§ **TASK OBJECTIVE**
Write out the complete data exactly as written.

MATERIAL FOR THIS EXERCISE below:

(* ===== verification/MqFifo.v ===== *)
(** The queues of the system: the state of mq.cpp represents a finite map from
    queue numbers to lists of messages, and every call does to it what a
    first-in first-out queue would. *)
From S2P Require Import Prelude Alloc Table KString Bytes Flexarray Wait Mq MqSpec.
Import KMem.

(** * Abstract queues *)

Record queues := Queues { sq : gmap Z (list bytes); snext : Z }.

Inductive mop : Type :=
  | MCreate
  | MPush (mq : Z) (m : bytes)
  | MPop (mq : Z) (buf : bytes)
  | MPeek (mq : Z) (buf : bytes).
Inductive mres : Type :=
  | RId (mq : Z)
  | RErr (e : Z)
  | RMsg (e : Z) (buf : bytes).

(** The size a receiver's buffer claims to have, and the buffer after a message
    did not fit. *)
Definition buf_room (buf : bytes) : Z := unle (slice buf 0 8).
Definition too_small (buf : bytes) (size : Z) : bytes :=
  splice (splice buf 0 (le 8 size)) 24 (le 4 MT_Invalid).

Definition spec_peek (o : option (list bytes)) (buf : bytes) : Z * bytes :=
  match o with
  | None => (ENOENT, buf)
  | Some [] => (ENOMSG, buf)
  | Some (m :: _) =>
      if zlen m <=? buf_room buf then (0, splice buf 0 m)
      else (EMSGSIZE, too_small buf (zlen m))
  end.

Definition spec_mop (s : queues) (o : mop) : queues * mres :=
  match o with
  | MCreate => (Queues (<[snext s := []]> (sq s)) (snext s + 1), RId (snext s))
  | MPush mq m =>
      match sq s !! mq with
      | None => (s, RErr ENOENT)
      | Some ms => (Queues (<[mq := ms ++ [m]]> (sq s)) (snext s), RErr 0)
      end
  | MPeek mq buf => let '(e, b) := spec_peek (sq s !! mq) buf in (s, RMsg e b)
  | MPop mq buf =>
      let '(e, b) := spec_peek (sq s !! mq) buf in
      (if e =? 0 then Queues (alter tail mq (sq s)) (snext s) else s, RMsg e b)
  end.

(** Arguments the calls are made for: messages that are as long as they say,
    buffers that have the room they claim, and queue numbers below [lim]. *)
Definition mop_ok (lim : Z) (s : queues) (o : mop) : Prop :=
  match o with
  | MCreate => snext s < lim
  | MPush mq m => msg_ok m ∧ ∀ ms, sq s !! mq = Some ms → zlen ms < 2 ^ 31
  | MPop _ buf | MPeek _ buf => 28 ≤ buf_room buf ≤ zlen buf
  end.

End of MATERIAL FOR THIS EXERCISE.

§ **TASK ANSWER**
(* ===== verification/MqFifo.v ===== *)
(** The queues of the system: the state of mq.cpp represents a finite map from
    queue numbers to lists of messages, and every call does to it what a
    first-in first-out queue would. *)
From S2P Require Import Prelude Alloc Table KString Bytes Flexarray Wait Mq MqSpec.
Import KMem.

(** * Abstract queues *)

Record queues := Queues { sq : gmap Z (list bytes); snext : Z }.

Inductive mop : Type :=
  | MCreate
  | MPush (mq : Z) (m : bytes)
  | MPop (mq : Z) (buf : bytes)
  | MPeek (mq : Z) (buf : bytes).
Inductive mres : Type :=
  | RId (mq : Z)
  | RErr (e : Z)
  | RMsg (e : Z) (buf : bytes).

(** The size a receiver's buffer claims to have, and the buffer after a message
    did not fit. *)
Definition buf_room (buf : bytes) : Z := unle (slice buf 0 8).
Definition too_small (buf : bytes) (size : Z) : bytes :=
  splice (splice buf 0 (le 8 size)) 24 (le 4 MT_Invalid).

Definition spec_peek (o : option (list bytes)) (buf : bytes) : Z * bytes :=
  match o with
  | None => (ENOENT, buf)
  | Some [] => (ENOMSG, buf)
  | Some (m :: _) =>
      if zlen m <=? buf_room buf then (0, splice buf 0 m)
      else (EMSGSIZE, too_small buf (zlen m))
  end.

Definition spec_mop (s : queues) (o : mop) : queues * mres :=
  match o with
  | MCreate => (Queues (<[snext s := []]> (sq s)) (snext s + 1), RId (snext s))
  | MPush mq m =>
      match sq s !! mq with
      | None => (s, RErr ENOENT)
      | Some ms => (Queues (<[mq := ms ++ [m]]> (sq s)) (snext s), RErr 0)
      end
  | MPeek mq buf => let '(e, b) := spec_peek (sq s !! mq) buf in (s, RMsg e b)
  | MPop mq buf =>
      let '(e, b) := spec_peek (sq s !! mq) buf in
      (if e =? 0 then Queues (alter tail mq (sq s)) (snext s) else s, RMsg e b)
  end.

(** Arguments the calls are made for: messages that are as long as they say,
    buffers that have the room they claim, and queue numbers below [lim]. *)
Definition mop_ok (lim : Z) (s : queues) (o : mop) : Prop :=
  match o with
  | MCreate => snext s < lim
  | MPush mq m => msg_ok m ∧ ∀ ms, sq s !! mq = Some ms → zlen ms < 2 ^ 31
  | MPop _ buf | MPeek _ buf => 28 ≤ buf_room buf ≤ zlen buf
  end.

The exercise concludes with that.